──────── Information given
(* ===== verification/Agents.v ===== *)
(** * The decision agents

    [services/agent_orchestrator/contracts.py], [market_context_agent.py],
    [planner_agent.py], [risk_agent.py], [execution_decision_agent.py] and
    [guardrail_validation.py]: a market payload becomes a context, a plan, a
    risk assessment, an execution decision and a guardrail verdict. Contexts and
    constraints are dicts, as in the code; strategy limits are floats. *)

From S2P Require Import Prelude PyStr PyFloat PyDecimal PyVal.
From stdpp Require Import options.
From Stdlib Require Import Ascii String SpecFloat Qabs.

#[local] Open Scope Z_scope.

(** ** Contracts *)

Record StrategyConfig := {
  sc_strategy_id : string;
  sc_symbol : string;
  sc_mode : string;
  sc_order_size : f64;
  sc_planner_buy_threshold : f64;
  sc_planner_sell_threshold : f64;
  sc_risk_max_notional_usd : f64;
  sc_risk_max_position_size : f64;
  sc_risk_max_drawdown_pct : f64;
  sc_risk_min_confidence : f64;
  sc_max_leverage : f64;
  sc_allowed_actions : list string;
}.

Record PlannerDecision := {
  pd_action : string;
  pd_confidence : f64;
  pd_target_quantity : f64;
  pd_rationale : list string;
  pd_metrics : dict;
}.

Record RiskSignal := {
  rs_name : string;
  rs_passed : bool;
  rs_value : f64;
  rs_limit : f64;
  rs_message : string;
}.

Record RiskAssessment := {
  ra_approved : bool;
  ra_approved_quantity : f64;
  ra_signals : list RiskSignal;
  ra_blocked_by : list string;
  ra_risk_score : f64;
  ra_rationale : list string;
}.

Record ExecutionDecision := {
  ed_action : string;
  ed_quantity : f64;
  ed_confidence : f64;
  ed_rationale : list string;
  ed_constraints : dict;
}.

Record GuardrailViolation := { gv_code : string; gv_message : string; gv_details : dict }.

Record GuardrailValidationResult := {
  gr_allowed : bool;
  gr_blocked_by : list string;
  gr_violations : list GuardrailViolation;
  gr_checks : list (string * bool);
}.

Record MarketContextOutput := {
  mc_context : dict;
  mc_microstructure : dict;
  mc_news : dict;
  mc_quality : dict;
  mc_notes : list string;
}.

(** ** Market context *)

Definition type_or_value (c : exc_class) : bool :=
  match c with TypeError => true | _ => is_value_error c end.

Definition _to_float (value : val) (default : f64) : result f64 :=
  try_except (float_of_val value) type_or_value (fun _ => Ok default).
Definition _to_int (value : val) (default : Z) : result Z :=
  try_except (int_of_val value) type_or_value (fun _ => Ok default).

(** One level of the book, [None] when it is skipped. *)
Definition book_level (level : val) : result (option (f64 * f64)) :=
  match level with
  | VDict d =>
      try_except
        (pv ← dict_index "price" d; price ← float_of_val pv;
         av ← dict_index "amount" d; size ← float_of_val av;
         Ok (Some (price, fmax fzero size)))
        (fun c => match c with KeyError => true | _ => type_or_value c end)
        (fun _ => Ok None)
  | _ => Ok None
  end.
────────────────
──────── Information given
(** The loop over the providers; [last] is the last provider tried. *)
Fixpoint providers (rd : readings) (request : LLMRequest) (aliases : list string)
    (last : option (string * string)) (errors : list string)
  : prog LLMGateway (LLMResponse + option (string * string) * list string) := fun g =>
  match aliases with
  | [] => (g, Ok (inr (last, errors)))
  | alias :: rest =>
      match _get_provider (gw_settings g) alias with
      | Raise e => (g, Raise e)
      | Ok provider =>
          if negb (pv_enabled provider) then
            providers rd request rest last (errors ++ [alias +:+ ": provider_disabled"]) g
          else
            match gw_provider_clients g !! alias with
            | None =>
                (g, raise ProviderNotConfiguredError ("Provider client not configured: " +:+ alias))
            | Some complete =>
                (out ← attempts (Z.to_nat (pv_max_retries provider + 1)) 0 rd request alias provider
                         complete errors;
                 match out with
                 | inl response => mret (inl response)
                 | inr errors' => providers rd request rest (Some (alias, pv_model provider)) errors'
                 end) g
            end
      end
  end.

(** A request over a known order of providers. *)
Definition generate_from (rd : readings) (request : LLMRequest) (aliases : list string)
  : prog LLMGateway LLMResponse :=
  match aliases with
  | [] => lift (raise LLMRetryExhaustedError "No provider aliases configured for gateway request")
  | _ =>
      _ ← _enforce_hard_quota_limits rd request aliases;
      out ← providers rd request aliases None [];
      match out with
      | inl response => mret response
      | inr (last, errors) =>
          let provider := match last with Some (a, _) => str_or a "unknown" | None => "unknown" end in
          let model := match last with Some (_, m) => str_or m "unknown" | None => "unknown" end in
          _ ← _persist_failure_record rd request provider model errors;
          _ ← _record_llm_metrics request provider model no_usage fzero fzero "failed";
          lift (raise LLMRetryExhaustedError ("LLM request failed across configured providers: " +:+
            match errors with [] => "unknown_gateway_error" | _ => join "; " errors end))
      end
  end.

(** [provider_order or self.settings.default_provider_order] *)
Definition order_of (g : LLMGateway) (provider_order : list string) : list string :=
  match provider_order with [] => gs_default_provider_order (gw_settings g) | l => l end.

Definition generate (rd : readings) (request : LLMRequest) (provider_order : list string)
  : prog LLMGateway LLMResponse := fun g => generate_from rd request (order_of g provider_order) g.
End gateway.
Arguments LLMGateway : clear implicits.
────────────────
Instructions to follow: The word "Require" is the filter: copy every line of the listing above that contains it.

Solution for this task:
From S2P Require Import Prelude PyStr PyFloat PyDecimal PyVal.
From stdpp Require Import options.
From Stdlib Require Import Ascii String SpecFloat Qabs.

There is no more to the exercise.